Jeb Bush – whoever is running his campaign should be taken out and shot, and I’m sure will be. The only spark coming from Bush all night was when he called Marco out. Too little, too late. Time to say goodbye.
Marco Rubio – “my parents came here as refugees and were handed everything by the federal government and I want to deny those same opportunities to other Hispanics seeking asylum because they don’t deserve it, but my folks did. Wa Wa Wa! Don’t pick on me cause I don’t do my job, elect me as President and I’ll change, I swear”.
Ted Cruz – “we’re just as smart as the Democrats, we’re just not good at answering questions. So we want to pick the questions we’re asked, or I’ll just attack the moderators, the network and the biased liberal media. Cause it’s not possible people don’t like me because I’m a doofus, it has to be because of the media.” Cruz also has that swarmy quality of making my flesh crawl. Nothing presidential about that.

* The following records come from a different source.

(* ===== verification/VmmOps.v ===== *)
(** * The operations on address spaces keep the ownership invariant

    Symbolic execution of [map], [unmap], [make_pd], [delete_pd] and the
    loops of [fork] and [execl] over the invariant of [VmmInv].  The only
    panic they can reach is the allocator's, with no frame left. *)

From S2P Require Import Prelude.
From S2P Require Import PhysMem.
From S2P Require Import Vmm.
From S2P Require Import VmmInv.

Section ops.
Context (base memSize ioAPIC localAPIC shared : Z).
Context (Hmem : 0 ≤ memSize ≤ 2 ^ 31).
Context (Hio : user_va ioAPIC) (Hlo : user_va localAPIC) (Hneq : ioAPIC ≠ localAPIC).
Implicit Types (s : phys) (fl : list Z) (own : gmap Z role).

Abbreviation inv := (vm_inv base memSize ioAPIC localAPIC shared).

(** The state in which the allocator panics. *)
Definition exhausted s : Prop := ∃ fl used, frames_inv base s fl used ∧ free_count s fl = 0.

Abbreviation run m Q s := (wpx m Q exhausted s).

Lemma wpx_alloc s fl own (Q : Z → phys → Prop) :
  inv s fl own →
  (∀ p s' fl', own !! p = None → inv s' fl' (<[p := Lost]> own) →
     (∀ a, in_frame p a → mem s' a = 0) → same_outside (in_frame p) s s' → Q p s') →
  run alloc_frame Q s.
Proof.
  intros Hi HQ. pose proof (vi_frames _ _ _ _ _ _ _ _ Hi) as Hf.
  destruct (decide (0 < free_count s fl)) as [Hc|Hc].
  - apply wp_wpx. eapply wp_alloc_frame; [done|done|].
    intros p s' (Hp & _ & Hs & Hz & fl' & Hf' & _). apply (HQ p s' fl'); try done.
    + by apply not_elem_of_dom.
    + eapply vm_inv_lost; try done. by destruct Hs.
  - destruct (alloc_frame_exhausted _ _ _ _ Hf Hc) as [H0 E]. unfold wpx. rewrite E.
    by exists fl, (dom own).
Qed.

Lemma wpx_dealloc s fl own p (Q : () → phys → Prop) (R : phys → Prop) :
  inv s fl own → own !! p = Some Lost →
  (∀ s', inv s' (p :: fl) (delete p own) → same_outside (λ a, a = p) s s' → Q () s') →
  wpx (dealloc_frame p) Q R s.
Proof.
  intros Hi Hp HQ. pose proof (vi_frames _ _ _ _ _ _ _ _ Hi) as Hf.
  apply wp_wpx. eapply wp_dealloc_frame; [done|by eapply elem_of_dom_2|].
  intros s' Hf' Hs _. apply HQ; [|done]. by eapply vm_inv_forget.
Qed.

Lemma wpx_read s fl own p r i (Q : Z → phys → Prop) (R : phys → Prop) :
  inv s fl own → own !! p = Some r → 0 ≤ i < 1024 →
  Q (mem s (p + 4 * i)) s → wpx (read_entry p i) Q R s.
Proof.
  intros Hi Hp Hr HQ. apply wp_wpx. unfold read_entry, load. repeat wp_step.
  apply wp_require; [by eapply own_range|]. by apply wp_gets.
Qed.

Lemma wpx_write s fl own p r i v (Q : () → phys → Prop) (R : phys → Prop) :
  inv s fl own → own !! p = Some r → 0 ≤ i < 1024 →
  Q () (with_mem (upd (mem s) (p + 4 * i) v) s) → wpx (write_entry p i v) Q R s.
Proof.
  intros Hi Hp Hr HQ. apply wp_wpx. unfold write_entry, store. repeat wp_step.
  apply wp_require; [by eapply own_range|]. by apply wp_modify.
Qed.

(** ** Mapping a page *)

(** The page at [va] of [pd], if there is one, loses its role. *)
Definition evict (pd va : Z) own : gmap Z role :=
  map_imap (λ p r, Some (if decide (r = Page pd va) then Lost else r)) own.

Lemma lookup_evict pd va own p r :
  r ≠ Lost → evict pd va own !! p = Some r ↔ own !! p = Some r ∧ r ≠ Page pd va.
Proof.
  intros Hr. unfold evict. rewrite map_lookup_imap.
  destruct (own !! p) as [r'|]; simpl; [|by split; [|intros [? _]]].
  destruct (decide (r' = Page pd va)) as [->|].
  - split; [by intros [= <-]|by intros [[= <-] ?]].
  - split; [by intros [= <-]|by intros [[= <-] ?]].
Qed.

Lemma dom_evict pd va own : dom (evict pd va own) = dom own.
Proof.
  apply set_eq. intros p. rewrite !elem_of_dom. unfold evict. rewrite map_lookup_imap.
  destruct (own !! p); simpl; split; intros [? ?]; by eexists.
Qed.

(** What mapping a page at [va] of [pd] leaves alone: the roles of all
    other frames but a new table, the entries of all other pages, and the
    contents of the frames that the walk to [va] does not go through. *)
Record others_kept (pd va : Z) s own s' own' : Prop := {
  ok_keep : ∀ q r, r ≠ Lost → r ≠ Page pd va → own !! q = Some r → own' !! q = Some r;
  ok_new : ∀ q r, r ≠ Lost → r ≠ Page pd va → r ≠ Table pd (pdi va) → own' !! q = Some r → own !! q = Some r;
  ok_entries : ∀ T pd' i j, own !! T = Some (Table pd' i) → 0 ≤ j < 1024 →
    (pd' ≠ pd ∨ va_of i j ≠ va) → mem s' (T + 4 * j) = mem s (T + 4 * j);
  ok_contents : ∀ q r a, own !! q = Some r → q ≠ pd → r ≠ Table pd (pdi va) → r ≠ Page pd va →
    in_frame q a → mem s' a = mem s a
}.

Lemma others_refl pd va s own : others_kept pd va s own s own.
Proof. by split. Qed.

(** Writing the page's entry, the second half of [map]. *)
Lemma set_page s fl own T P pd va :
  inv s fl own → user_va va → own !! T = Some (Table pd (pdi va)) → own !! P = Some Lost →
  let own' := <[P := Page pd va]> (evict pd va own) in
  let s' := with_mem (upd (mem s) (T + 4 * pti va) (P + 7)) s in
  inv s' fl own' ∧ others_kept pd va s own s' own'.
Proof.
  intros Hi Hva HT HP own' s'. destruct (va_of_pdi_pti va (proj1 Hva)) as [Eva Hj].
  assert (Hev : ∀ q r, r ≠ Page pd va → r ≠ Lost → own !! q = Some r ↔ own' !! q = Some r).
  { intros q r Hr Hl. unfold own'. rewrite lookup_insert_Some, lookup_evict by done. split.
    - intros Hq. right. split; [|done]. intros ->. congruence.
    - intros [[_ <-]|[_ [? _]]]; done. }
  split.
  - eapply vm_inv_entry; try done.
    + unfold own'. rewrite dom_insert_L, dom_evict. apply elem_of_dom_2 in HP. set_solver.
    + intros q r. rewrite Eva. apply Hev.
    + right. left. exists P. split; [|done]. rewrite Eva. apply lookup_insert_eq.
    + intros P'. rewrite Eva. unfold own'. rewrite lookup_insert_Some, lookup_evict by done.
      intros [[<- _]|[_ [_ ?]]]; done.
  - split.
    + intros q r Hr Hp Hq. by apply Hev.
    + intros q r Hr Hp Ht Hq. by apply Hev.
    + intros T' pd' i j HT' Hj' Hne. unfold s'. simpl.
      rewrite (upd_entry base memSize ioAPIC localAPIC shared s fl own T T'
                 (Table pd (pdi va)) (Table pd' i)) by done.
      apply decide_False. intros [-> ->]. assert (pd' = pd ∧ i = pdi va) as [-> ->] by (split; congruence).
      by destruct Hne.
    + intros q r a Hq _ Hr _ Ha. unfold s'. simpl. apply upd_ne. intros ->.
      eapply (own_apart _ _ _ _ _ s fl own T q); [done|done|done| |by apply in_frame_entry|done].
      intros ->. apply Hr. congruence.
Qed.

(** Giving a directory a new table. *)
Lemma set_table s s1 fl fl1 own pd va T :
  inv s fl own → own !! pd = Some Dir → user_va va → own !! T = None →
  inv s1 fl1 (<[T := Lost]> own) → mem s (pd + 4 * pdi va) = 0 →
  (∀ a, in_frame T a → mem s1 a = 0) → same_outside (in_frame T) s s1 →
  let own' := <[T := Table pd (pdi va)]> own in
  let s' := with_mem (upd (mem s1) (pd + 4 * pdi va) (T + 7)) s1 in
  inv s' fl1 own' ∧ others_kept pd va s own s' own'.
Proof.
  intros Hi Hpd Hva HT Hi1 Hz Hzero [_ Hm] own' s'. pose proof (user_va_pdi va Hva).
  assert (HTpd : T ≠ pd) by congruence.
  assert (Hpd1 : <[T := Lost]> own !! pd = Some Dir) by (by rewrite lookup_insert_ne).
  assert (HT1 : <[T := Lost]> own !! T = Some Lost) by apply lookup_insert_eq.
  assert (Hfar : ∀ q r a, own !! q = Some r → in_frame q a → ¬ in_frame T a).
  { intros q r a Hq Ha Ha'. assert (Hne : q ≠ T) by congruence.
    eapply (own_apart _ _ _ _ _ s1 fl1 (<[T := Lost]> own) q T); [done|..|exact Ha|exact Ha'].
    - by rewrite lookup_insert_ne.
    - done.
    - done. }
  split.
  - unfold own'. rewrite <-(insert_insert_eq own T (Table pd (pdi va)) Lost).
    apply vm_inv_table; try done.
    rewrite Hm; [done|]. eapply Hfar; [exact Hpd|]. apply in_frame_entry. lia.
  - split.
    + intros q r _ _ Hq. unfold own'. rewrite lookup_insert_ne; [done|congruence].
    + intros q r _ _ Ht. unfold own'. rewrite lookup_insert_Some. intros [[_ <-]|[_ ?]]; done.
    + intros T' pd' i j HT' Hj _. unfold s'. simpl. rewrite upd_ne.
      * apply Hm. eapply Hfar; [exact HT'|by apply in_frame_entry].
      * eapply (entry_ne _ _ _ _ _ s fl own T' pd); [done|done|done|congruence|done|lia].
    + intros q r a Hq Hqpd _ _ Ha. unfold s'. simpl. rewrite upd_ne.
      * apply Hm. by eapply Hfar.
      * intros ->. eapply (own_apart _ _ _ _ _ s fl own pd q Dir r (pd + 4 * pdi va)); [done|done|done| |apply in_frame_entry; lia|done].
        congruence.
Qed.

(** Two steps, the first of which keeps all roles. *)
Lemma others_trans pd va s1 o1 s2 o2 s3 o3 :
  (∀ q r, o1 !! q = Some r → o2 !! q = Some r) →
  others_kept pd va s1 o1 s2 o2 → others_kept pd va s2 o2 s3 o3 → others_kept pd va s1 o1 s3 o3.
Proof.
  intros Ho [K1 N1 E1 C1] [K2 N2 E2 C2]. split.
  - intros q r Hl Hp Hq. auto.
  - intros q r Hl Hp Ht Hq. auto.
  - intros T pd' i j HT Hj Hne. rewrite (E2 T pd' i j), (E1 T pd' i j); auto.
  - intros q r a Hq Hn Ht Hp Ha. rewrite (C2 q r a), (C1 q r a); auto.
Qed.

(** [map] up to its last write: the table for [va] exists afterwards. *)
Lemma wpx_map_table s fl own pd va pa (Q : () → phys → Prop) :
  inv s fl own → own !! pd = Some Dir → user_va va →
  (∀ s1 fl1 own1 T, inv s1 fl1 own1 → own1 !! T = Some (Table pd (pdi va)) →
     (∀ q r, own !! q = Some r → own1 !! q = Some r) →
     (∀ q r, own1 !! q = Some r → own !! q = Some r ∨ r = Table pd (pdi va)) →
     others_kept pd va s own s1 own1 →
     run (write_entry T (pti va) (Z.lor pa 7)) Q s1) →
  run (map pd va pa) Q s.
Proof.
  intros Hi Hpd Hva HQ. pose proof (user_va_pdi va Hva) as Hpdi.
  unfold map. apply wpx_bind. eapply wpx_read; [done|done|lia|]. apply wpx_bind.
  destruct (vi_dir _ _ _ _ _ _ _ _ Hi pd (pdi va) Hpd Hpdi) as [E|(T & HT & E)]; rewrite E.
  - rewrite decide_True by done. apply wpx_bind. eapply wpx_alloc; [done|].
    intros T s1 fl1 HT Hi1 Hz Hs1. apply wpx_bind. assert (T ≠ pd) by congruence.
    destruct (own_entry _ _ _ _ _ _ _ _ _ _ Hi1 (lookup_insert_eq own T Lost)) as (-> & Ef & _).
    eapply wpx_write; [exact Hi1|by rewrite lookup_insert_ne|lia|]. apply wpx_ret. rewrite Ef.
    destruct (set_table s s1 fl fl1 own pd va T Hi Hpd Hva HT Hi1 E Hz Hs1) as [Hi2 Hk2].
    eapply HQ; [exact Hi2|apply lookup_insert_eq| | |exact Hk2].
    + intros q r Hq. rewrite lookup_insert_ne; [done|congruence].
    + intros q r. rewrite lookup_insert_Some. intros [[_ <-]|[_ ?]]; [by right|by left].
  - destruct (own_entry _ _ _ _ _ _ _ _ _ _ Hi HT) as (_ & Ef & El & _). rewrite El.
    rewrite decide_False by done. apply wpx_ret. rewrite Ef.
    eapply HQ; [exact Hi|exact HT|done|by left|apply others_refl].
Qed.

Lemma wpx_map s fl own pd va P (Q : () → phys → Prop) :
  inv s fl own → own !! pd = Some Dir → user_va va → own !! P = Some Lost →
  (∀ s' fl' own', inv s' fl' own' → own' !! P = Some (Page pd va) →
     others_kept pd va s own s' own' → Q () s') →
  run (map pd va P) Q s.
Proof.
  intros Hi Hpd Hva HP HQ. destruct (va_of_pdi_pti va (proj1 Hva)) as [_ Hpti].
  eapply wpx_map_table; [done..|]. intros s1 fl1 own1 T Hi1 HT Hsub Hnew Hk.
  pose proof (Hsub P Lost HP) as HP1.
  destruct (own_entry _ _ _ _ _ _ _ _ _ _ Hi1 HP1) as (-> & _).
  eapply wpx_write; [done|done|done|].
  destruct (set_page s1 fl1 own1 T P pd va Hi1 Hva HT HP1) as [Hi2 Hk2].
  eapply HQ; [exact Hi2|apply lookup_insert_eq|]. by eapply others_trans.
Qed.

Chris Christie – by far the best politician on the stage and should be in the lead. I can’t speak for anyone else, but I get the feeling I’m watching a Cosa Nostra crime boss talk when Chris Christie is on. Chris has too much baggage, no pun intended, and doesn’t stand a snowball’s chance. He’s still the best politician on the stage though.
John Kasich – Most knowledgeable, and also has a strong history in politics, so you can actually see what he’s done, unlike Ben Carson and others. Would be the best president of the bunch, so it’ll never happen.
Mike Huckabee – “let me be your vice-president, please” “I know I’m not qualified to be president and if I got nominated people would start digging into my past and find a million reasons to not vote for me. Let me be your vice-president, no one ever scrutinizes the V.P.”
Well I think that’s all of them. A motley crew to be sure.